### About this exercise
Every line below from the one containing "l) /\ host_count = Z.of_nat (length hosts)) /\" through the one containing "((forall count, c_main c <> MDone count) -> can_go env" must be transcribed exactly. Omit all lines outside that stretch.
◇ ◇ ◇ ◇ ◇ ◇ ◇
(* ===== verification/ForwardProps.v ===== *)
(** * Fan-out of messages: every host is answered for *)

From Stdlib Require Import Sorting.Sorted.
From stdpp Require Import relations.
From S2P Require Import Prelude NatCmp Hostlist HostlistParse HostlistPrint HostlistFacts HostlistOps HostlistSeq HostlistText HostlistRead HostlistSort HostlistCoalesce HostlistOrder HostlistNames Route RouteFacts RouteProps Forward ForwardFacts.

Local Open Scope Z_scope.
Local Open Scope slurm_scope.

(** ** The invariant of a call *)

Definition list_is (hl : option hostlist) (l : list cstr) : Prop := exists h, hl = Some h /\ is_seq h l.

(** The branches that have no thread yet. *)
Definition main_is (m : main_pc) (ms : list (list cstr)) : Prop := match m with MStart sp => Forall2 list_is sp ms | _ => ms = [] end.

(** Every host waits in a thread or branch, or has been answered for. *)
Record call_inv (named : Prop) (hosts : list cstr) (c : call) (ls ms : list (list cstr)) : Prop := {
  ci_threads : Forall2 thread_is (c_threads c) ls;
  ci_main : main_is (c_main c) ms;
  ci_print : Forall printable (concat ls ++ concat ms);
  ci_size : Z.of_nat (length (concat ls ++ concat ms)) <= 65536;
  ci_count : c_thr_count c = Z.of_nat (length (c_threads c));
  ci_total : (length hosts <= length (concat ls ++ concat ms) + length (c_ret_list c))%nat;
  ci_named : named -> forall s, s ∈ hosts -> s ∈ concat ls ++ concat ms \/ answered (c_ret_list c) s;
  ci_done : forall n, c_main c = MDone n -> n = Z.of_nat (length (c_ret_list c)) /\ c_threads c = []
}.

Definition main_weight (m : main_pc) : nat :=
  match m with MStart sp => sum_list_with (fun hl => S (loop_weight hl)) sp + 2 | MWait => 1 | MDone _ => 0 end.
Definition call_weight (c : call) : nat := weights (c_threads c) + main_weight (c_main c).

Lemma weights_app l1 l2 : weights (l1 ++ l2) = (weights l1 + weights l2)%nat.
Proof. apply sum_list_with_app. Qed.

Lemma main_step_inv named hosts c ls ms c' : call_inv named hosts c ls ms -> main_step c = Some c' ->
  (exists ls' ms', call_inv named hosts c' ls' ms') /\ (call_weight c' < call_weight c)%nat.
Proof.
  intros [Ht Hm Hp Hz Hc Hl Hn Hd]. unfold main_step, call_weight. destruct (c_main c) as [[|hl sp]| |n] eqn:Em; simpl in Hm; [| | |done].
  - intros [= <-]. split; [|simpl; lia]. apply Forall2_nil_inv_l in Hm as ->. by exists ls, [].
  - intros [= <-]. apply Forall2_cons_inv_l in Hm as (m & ms' & Hh & Hm & ->). split.
    + exists (ls ++ [m]), ms'. assert (E : concat (ls ++ [m]) ++ concat ms' = concat ls ++ concat (m :: ms')).
      { rewrite concat_app. simpl. by rewrite app_nil_r, <-app_assoc. }
      split; simpl; rewrite ?E; try done; [by apply Forall2_app; [|constructor]|]. rewrite Hc, length_app. simpl. lia.
    + simpl. rewrite weights_app. unfold weights. simpl. lia.
  - destruct (Z.ltb_spec 0 (c_thr_count c)) as [|Hle]; [done|]. intros [= <-]. subst ms. split; [|simpl; lia]. exists ls, [].
    split; simpl; try done. intros n [= <-]. split; [done|]. apply nil_length_inv. lia.
Qed.

Section run.
Context (env : cluster_env) (E1 : one_dim env) (fuel : nat) (fill : Z -> cstr) (Hfill : forall n, 0 <= n -> Z.of_nat (length (fill n)) = n) (g : grid).

Lemma fwd_thread_step_inv (named : Prop) hosts c ls ms i t e o : call_inv named hosts c ls ms -> event_ok e -> c_threads c !! i = Some t ->
  _fwd_tree_thread env fuel fill g e t (c_ret_list c) (c_thr_count c) = Ret o -> (named -> complete env fuel e (out_sent o)) ->
  let c' := Call (c_main c) (respawn i (out_next o) (out_new o) (c_threads c)) (out_thr_count o) (out_ret_list o) in
  (exists ls', call_inv named hosts c' ls' ms) /\ (call_weight c' < call_weight c)%nat.
Proof using E1 Hfill.
  intros [Hts Hm Hp Hz Hc Hl Hn Hd] He Hi Ho Hcomp c'.
  destruct (pool_thread thread_is _ _ (concat ms) i t Hts Hi Hp) as (T1 & T2 & L1 & l & L2 & ET & -> & -> & H1 & Ht & H2 & Hpl & Hzl).
  pose proof (thread_spec env E1 fuel fill Hfill g e t l (c_ret_list c) (c_thr_count c) He Ht Hpl ltac:(lia)) as Hw. rewrite Ho in Hw.
  destruct Hw as (l' & ln & [Sn Sw Ss Sc Sa Sk Snm Swt]). set (lmid := match out_next o with Some _ => [l'] | None => [] end).
  assert (Emid : concat lmid = l') by (unfold lmid; destruct (out_next o); simpl in *; [by rewrite app_nil_r|done]).
  destruct (respawn_hosts L1 l L2 lmid l' ln (concat ms) Emid Ss) as (Hsub & Hlen & Hold & Hnew). pose proof (submseteq_length _ _ Hsub).
  pose proof (respawn_at T1 t T2 (out_next o) (out_new o)) as ET'. rewrite <-ET in ET'. split.
  - exists ((L1 ++ lmid ++ L2) ++ ln). split; cbn [c_threads c' c_main c_thr_count c_ret_list]; rewrite ?ET'; try done.
    + repeat apply Forall2_app; try done. unfold lmid. destruct (out_next o); simpl in Sn; by repeat constructor.
    + rewrite Forall_forall in Hp |- *. intros s Hs. by eapply Hp, elem_of_submseteq.
    + lia.
    + rewrite Sc, Hc, ET, !length_app. destruct (out_next o); simpl; lia.
    + lia.
    + intros Hnm s Hs. destruct (Hn Hnm s Hs) as [[Hin|Hin]%Hold|Hin]; [|by left|right; auto].
      destruct (Snm (Hcomp Hnm) s Hin); [left; auto|by right].
    + intros n Hmn. destruct (Hd n Hmn) as [_ Hnil]. rewrite Hnil in Hi. done.
  - unfold call_weight. cbn [c_threads c' c_main]. rewrite ET', ET, !weights_app. change (weights (t :: T2)) with (weight t + weights T2)%nat.
    destruct (out_next o) as [t'|]; unfold weights at 2; simpl in *; lia.
Qed.

(** The call when it starts. *)
Lemma start_spec conf g_tree_width hl l tree_width (W : nat) : is_seq hl l -> uniform l -> Forall printable l -> Z.of_nat (length l) <= 65536 -> (0 < W)%nat ->
  (if tree_width =? 0 then g_tree_width else tree_width) = Z.of_nat W ->
  exists hosts c ms, start_msg_tree env fuel conf g_tree_width hl tree_width = Ret (c, Z.of_nat (length hosts)) /\
    NoDup hosts /\ (forall s, s ∈ hosts <-> s ∈ l) /\ call_inv True hosts c [] ms.
Proof using E1.
  intros Hs Hu Hp Hz HW Ew. destruct (uniq_seq hl l Hs Hu) as (hl1 & hosts & Eu & Hs1 & Hnd & Hin & _). unfold start_msg_tree. rewrite Eu. simpl.
  assert (Hp1 : Forall printable hosts) by (rewrite Forall_forall in Hp |- *; intros s H; by apply Hp, Hin).
  assert (Hz1 : (length hosts <= length l)%nat) by (apply submseteq_length, NoDup_submseteq; [done|]; intros s; by rewrite Hin).
  destruct (wp_inv _ _ (split_spec env E1 fuel conf g_tree_width hl1 hosts tree_width W Hs1 Hp1 HW Ew)) as ([[sp n] hl2] & -> & _ & span & bs & ls & _ & _ & Hbs & -> & -> & Hcat & _).
  destruct (is_seq_count _ _ Hs1) as [-> _]. simpl. eexists hosts, _, ls. split_and!; [done|done|done|].
  rewrite Nat2Z.id, take_app_length' by (by rewrite length_fmap). split; simpl; rewrite ?Hcat; try done; try lia; auto.
  apply Forall2_fmap_l. eapply Forall2_impl; [exact Hbs|]. intros h m H. by exists h.
Qed.

(** A step can be made: by the main thread, or by some thread whatever the network
    does. *)
Definition can_go (c : call) : Prop :=
  is_Some (main_step c) \/ exists i t, c_threads c !! i = Some t /\
    forall e, event_ok e -> exists o, _fwd_tree_thread env fuel fill g e t (c_ret_list c) (c_thr_count c) = Ret o.

Lemma inv_can_go named hosts c ls ms : call_inv named hosts c ls ms -> (forall n, c_main c <> MDone n) -> can_go c.
Proof using E1 Hfill.
  intros Hinv Hnd. destruct (c_threads c) as [|t T] eqn:ET.
  - left. unfold main_step. pose proof (ci_count _ _ _ _ _ Hinv) as Hc. rewrite ET in Hc. rewrite Hc. simpl.
    destruct (c_main c) as [[|hl sp]| |n]; [done|done|done|by destruct (Hnd n)].
  - right. exists 0%nat, t. rewrite ET. split; [done|]. intros e He.
    destruct Hinv as [Hts _ Hp Hz _ _ _ _]. rewrite ET in Hts. destruct (pool_thread thread_is _ _ (concat ms) 0 t Hts eq_refl Hp) as (_ & _ & _ & l & _ & _ & _ & _ & _ & Ht & _ & Hpl & Hzl).
    destruct (wp_inv _ _ (thread_spec env E1 fuel fill Hfill g e t l (c_ret_list c) (c_thr_count c) He Ht Hpl ltac:(lia))) as (o & Eo & _). by exists o.
Qed.

Context (net : sent -> event -> Prop) (Hnet : forall s e, net s e -> event_ok e).

(** Answers with enough entries name the hosts of the message. *)
Definition complete_net : Prop := forall s e, net s e -> complete_answer env fuel s e.

Lemma call_step_inv named hosts c ls ms c' : (named -> complete_net) -> call_inv named hosts c ls ms -> call_step env fuel fill g net c c' ->
  (exists ls' ms', call_inv named hosts c' ls' ms') /\ (call_weight c' < call_weight c)%nat.
Proof using E1 Hfill Hnet.
  intros Hcn Hinv Hstep. destruct Hstep as [c c' Hm|c i t e o Hi Ho Hs]; [by eapply main_step_inv|].
  assert (He : event_ok e) by (destruct (out_sent o); [by eapply Hnet|by subst e]).
  destruct (fwd_thread_step_inv named hosts c ls ms i t e o Hinv He Hi Ho) as [[ls' H] Hw].
  - intros Hnm. unfold complete. destruct (out_sent o); [|done]. by apply Hcn.
  - split; [|done]. by exists ls', ms.
Qed.

Lemma run_inv named hosts n c c' : (named -> complete_net) -> nsteps (call_step env fuel fill g net) n c c' ->
  forall ls ms, call_inv named hosts c ls ms -> (exists ls' ms', call_inv named hosts c' ls' ms') /\ (n + call_weight c' <= call_weight c)%nat.
Proof using E1 Hfill Hnet.
  intros Hcn. induction 1 as [c|n c1 c2 c3 Hstep Hrun IH]; intros ls ms Hinv; [split; [by exists ls, ms|simpl; lia]|].
  destruct (call_step_inv _ _ _ _ _ _ Hcn Hinv Hstep) as [(ls2 & ms2 & H2) Hw]. destruct (IH ls2 ms2 H2) as [H3 Hw3]. split; [done|lia].
Qed.
End run.

(** C8: [start_msg_tree] answers for every host.  For any list of at most 65536 hosts
    with printable one-dimensional names in which the numbers after one stem are padded to one width
    ([uniform]), and any positive tree width, in every interleaving of the main thread and the threads that it and
    they start, and whatever the network does (unknown addresses, refused
    connections, lost or incomplete answers): no step faults, the call is never
    stuck before it has returned, it returns after finitely many steps, and then
    no thread is left and the list of answers has at least one entry for each of
    the distinct hosts, as the assertion at the end of the function says.  If
    moreover answers that have one entry for each host of a message name these
    hosts, then every host has an entry with its name. *)
Theorem every_host_is_answered (env : cluster_env) (fuel : nat) (fill : Z -> cstr) (g : grid) (net : sent -> event -> Prop) (conf : route_conf)
    (g_tree_width tree_width : Z) (hl : hostlist) (l : list cstr) :
  one_dim env -> (forall n, 0 <= n -> Z.of_nat (length (fill n)) = n) -> (forall s e, net s e -> event_ok e) ->
  is_seq hl l -> uniform l -> Forall printable l -> Z.of_nat (length l) <= 65536 -> 0 < (if tree_width =? 0 then g_tree_width else tree_width) ->
  exists c0 host_count, start_msg_tree env fuel conf g_tree_width hl tree_width = Ret (c0, host_count) /\
    (exists hosts, NoDup hosts /\ (forall s, s ∈ hosts <-> s ∈ l) /\ host_count = Z.of_nat (length hosts)) /\
    (exists bound, forall n c, nsteps (call_step env fuel fill g net) n c0 c -> (n <= bound)%nat) /\
    forall c, rtc (call_step env fuel fill g net) c0 c ->
      ((forall count, c_main c <> MDone count) -> can_go env fuel fill g c) /\
      forall count, c_main c = MDone count -> host_count <= count /\ c_threads c = [] /\
        (complete_net env fuel net -> forall s, s ∈ l -> answered (c_ret_list c) s).
Proof.
  intros E1 Hfill Hnet Hs Hu Hp Hz Hw. set (w := if tree_width =? 0 then g_tree_width else tree_width) in Hw.
  destruct (start_spec env E1 fuel conf g_tree_width hl l tree_width (Z.to_nat w) Hs Hu Hp Hz ltac:(lia) ltac:(lia)) as (hosts & c0 & ms & Est & Hnd & Hin & Hinv).
  assert (Hinv' : call_inv (complete_net env fuel net) hosts c0 [] ms) by (destruct Hinv; split; auto).
  exists c0, (Z.of_nat (length hosts)). split; [done|]. split; [by exists hosts|]. split.
  - exists (call_weight c0). intros n c Hrun. destruct (run_inv env E1 fuel fill Hfill g net Hnet _ hosts n c0 c id Hrun _ _ Hinv') as [_ H]. lia.
  - intros c [n Hrun]%rtc_nsteps_1. destruct (run_inv env E1 fuel fill Hfill g net Hnet _ hosts n c0 c id Hrun _ _ Hinv') as [(ls' & ms' & Hc) _].
    split; [by eapply inv_can_go|]. intros count Hm. destruct Hc as [Ht Hmain Hpr Hsz Hct Htot Hnm Hdone]. destruct (Hdone count Hm) as [-> ET].
    rewrite Hm in Hmain. rewrite ET in Ht. apply Forall2_nil_inv_l in Ht. simpl in Hmain. subst ls' ms'. simpl in *. split_and!; [lia|done|].
    intros Hcn s Hsl. destruct (Hnm Hcn s ltac:(by apply Hin)) as [?%elem_of_nil|?]; done.
Qed.

(** A call for seven hosts in a network in which anything can happen. *)
Lemma every_host_is_answered_witness :
  exists c0 host_count, start_msg_tree small_env 0 (RouteConf false 2) 2 seven_hosts 0 = Ret (c0, host_count) /\
    (exists hosts, NoDup hosts /\ (forall s, s ∈ hosts <-> s ∈ seven) /\ host_count = Z.of_nat (length hosts)) /\
    (exists bound, forall n c, nsteps (call_step small_env 0 (fun n => replicate (Z.to_nat n) 0) grid_init (fun _ => event_ok)) n c0 c -> (n <= bound)%nat) /\
    forall c, rtc (call_step small_env 0 (fun n => replicate (Z.to_nat n) 0) grid_init (fun _ => event_ok)) c0 c ->
      ((forall count, c_main c <> MDone count) -> can_go small_env 0 (fun n => replicate (Z.to_nat n) 0) grid_init c) /\
      forall count, c_main c = MDone count -> host_count <= count /\ c_threads c = [] /\
        (complete_net small_env 0 (fun _ => event_ok) -> forall s, s ∈ seven -> answered (c_ret_list c) s).
Proof.
  destruct seven_ok as (H1 & H2 & H3 & _).
  apply (every_host_is_answered small_env 0 (fun n => replicate (Z.to_nat n) 0) grid_init (fun _ => event_ok) (RouteConf false 2) 2 0 seven_hosts seven);
    [done| |done|done|done|done|done|done]. intros n Hn. rewrite length_replicate. lia.
Defined.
◇ ◇ ◇ ◇ ◇ ◇ ◇
### Task answer
    (exists hosts, NoDup hosts /\ (forall s, s ∈ hosts <-> s ∈ l) /\ host_count = Z.of_nat (length hosts)) /\
    (exists bound, forall n c, nsteps (call_step env fuel fill g net) n c0 c -> (n <= bound)%nat) /\
    forall c, rtc (call_step env fuel fill g net) c0 c ->
      ((forall count, c_main c <> MDone count) -> can_go env fuel fill g c) /\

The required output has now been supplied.